**PROBLEM STATEMENT**. Your reply should be a single number, the count of lines in the records that contain the string "marked".

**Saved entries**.
↓

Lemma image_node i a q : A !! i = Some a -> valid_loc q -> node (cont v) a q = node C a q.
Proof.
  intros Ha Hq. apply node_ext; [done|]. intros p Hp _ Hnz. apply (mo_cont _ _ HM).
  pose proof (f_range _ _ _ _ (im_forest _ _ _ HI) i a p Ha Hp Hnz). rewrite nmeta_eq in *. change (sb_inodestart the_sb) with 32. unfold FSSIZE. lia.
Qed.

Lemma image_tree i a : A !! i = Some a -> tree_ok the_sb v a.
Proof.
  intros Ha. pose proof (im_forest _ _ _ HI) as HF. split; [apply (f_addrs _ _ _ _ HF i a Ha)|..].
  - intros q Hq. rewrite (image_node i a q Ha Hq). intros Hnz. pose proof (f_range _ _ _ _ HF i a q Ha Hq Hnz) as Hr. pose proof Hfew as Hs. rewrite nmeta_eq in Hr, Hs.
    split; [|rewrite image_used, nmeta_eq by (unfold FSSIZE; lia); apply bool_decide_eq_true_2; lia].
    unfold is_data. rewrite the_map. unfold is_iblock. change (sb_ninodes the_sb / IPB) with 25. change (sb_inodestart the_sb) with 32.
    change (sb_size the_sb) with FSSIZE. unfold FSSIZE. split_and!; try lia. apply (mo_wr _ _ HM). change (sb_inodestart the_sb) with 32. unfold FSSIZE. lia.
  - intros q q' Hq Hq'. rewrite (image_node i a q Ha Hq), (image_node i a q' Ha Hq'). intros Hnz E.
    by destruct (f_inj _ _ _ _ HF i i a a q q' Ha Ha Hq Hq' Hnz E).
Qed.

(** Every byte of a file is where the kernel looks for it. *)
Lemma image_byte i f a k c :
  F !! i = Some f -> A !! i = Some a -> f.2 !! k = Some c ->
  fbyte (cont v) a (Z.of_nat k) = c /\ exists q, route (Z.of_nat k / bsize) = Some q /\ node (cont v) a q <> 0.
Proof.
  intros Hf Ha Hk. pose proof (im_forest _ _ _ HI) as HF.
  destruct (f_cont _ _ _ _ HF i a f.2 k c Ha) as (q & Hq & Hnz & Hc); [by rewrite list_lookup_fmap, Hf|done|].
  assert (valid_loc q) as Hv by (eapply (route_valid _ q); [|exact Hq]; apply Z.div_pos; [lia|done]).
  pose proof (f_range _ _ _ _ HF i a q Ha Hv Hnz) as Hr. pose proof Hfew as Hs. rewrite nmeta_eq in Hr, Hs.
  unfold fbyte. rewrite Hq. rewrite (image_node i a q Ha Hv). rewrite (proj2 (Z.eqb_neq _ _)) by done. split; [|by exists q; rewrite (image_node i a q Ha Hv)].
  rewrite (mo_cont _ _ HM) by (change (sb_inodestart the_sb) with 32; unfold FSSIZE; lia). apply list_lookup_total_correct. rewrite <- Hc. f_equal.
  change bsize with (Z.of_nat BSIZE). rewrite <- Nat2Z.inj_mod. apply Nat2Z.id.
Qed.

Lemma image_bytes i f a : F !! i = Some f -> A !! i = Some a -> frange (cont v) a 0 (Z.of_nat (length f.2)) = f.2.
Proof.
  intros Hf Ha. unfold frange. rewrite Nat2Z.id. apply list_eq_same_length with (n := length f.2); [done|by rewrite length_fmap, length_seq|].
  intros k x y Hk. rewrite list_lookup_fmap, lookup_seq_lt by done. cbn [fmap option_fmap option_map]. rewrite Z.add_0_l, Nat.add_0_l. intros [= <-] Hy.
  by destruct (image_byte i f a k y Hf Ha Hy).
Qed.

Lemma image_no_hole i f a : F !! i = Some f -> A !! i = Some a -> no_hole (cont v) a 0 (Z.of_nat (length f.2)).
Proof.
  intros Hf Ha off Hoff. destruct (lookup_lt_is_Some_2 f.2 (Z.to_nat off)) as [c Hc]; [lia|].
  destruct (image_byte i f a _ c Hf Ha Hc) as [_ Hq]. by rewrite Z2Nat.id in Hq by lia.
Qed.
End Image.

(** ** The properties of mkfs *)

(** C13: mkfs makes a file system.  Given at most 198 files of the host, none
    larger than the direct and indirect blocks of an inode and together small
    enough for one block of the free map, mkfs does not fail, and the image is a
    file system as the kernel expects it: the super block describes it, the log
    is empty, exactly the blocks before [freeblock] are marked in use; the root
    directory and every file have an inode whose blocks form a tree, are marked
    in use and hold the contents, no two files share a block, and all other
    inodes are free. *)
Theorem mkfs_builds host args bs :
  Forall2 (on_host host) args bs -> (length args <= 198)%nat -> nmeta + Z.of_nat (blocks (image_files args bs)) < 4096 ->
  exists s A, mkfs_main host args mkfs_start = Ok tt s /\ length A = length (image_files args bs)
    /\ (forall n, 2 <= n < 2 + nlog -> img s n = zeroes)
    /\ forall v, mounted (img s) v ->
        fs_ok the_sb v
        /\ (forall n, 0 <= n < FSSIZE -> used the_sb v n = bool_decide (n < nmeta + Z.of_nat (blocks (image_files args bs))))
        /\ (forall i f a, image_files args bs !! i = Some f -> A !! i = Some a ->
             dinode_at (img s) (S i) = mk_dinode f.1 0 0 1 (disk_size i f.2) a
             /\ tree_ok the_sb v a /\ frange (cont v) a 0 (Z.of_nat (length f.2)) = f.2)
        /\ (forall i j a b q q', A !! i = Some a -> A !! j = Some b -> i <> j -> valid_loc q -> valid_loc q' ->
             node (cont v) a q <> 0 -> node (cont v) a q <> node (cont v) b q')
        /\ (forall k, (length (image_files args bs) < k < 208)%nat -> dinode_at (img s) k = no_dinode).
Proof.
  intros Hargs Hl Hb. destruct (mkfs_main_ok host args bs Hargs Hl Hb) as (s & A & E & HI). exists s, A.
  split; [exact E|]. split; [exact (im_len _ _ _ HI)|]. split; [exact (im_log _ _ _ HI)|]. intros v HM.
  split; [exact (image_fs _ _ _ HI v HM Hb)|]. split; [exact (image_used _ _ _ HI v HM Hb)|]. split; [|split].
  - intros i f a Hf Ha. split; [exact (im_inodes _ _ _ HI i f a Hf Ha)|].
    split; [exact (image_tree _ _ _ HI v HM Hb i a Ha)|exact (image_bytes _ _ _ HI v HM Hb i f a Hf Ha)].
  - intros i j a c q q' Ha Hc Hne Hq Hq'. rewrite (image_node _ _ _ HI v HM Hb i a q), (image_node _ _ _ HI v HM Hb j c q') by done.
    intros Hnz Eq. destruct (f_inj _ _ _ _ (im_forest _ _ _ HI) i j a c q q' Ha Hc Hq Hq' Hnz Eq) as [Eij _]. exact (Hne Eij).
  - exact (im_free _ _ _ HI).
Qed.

↑

**TASK SOLUTION**. 2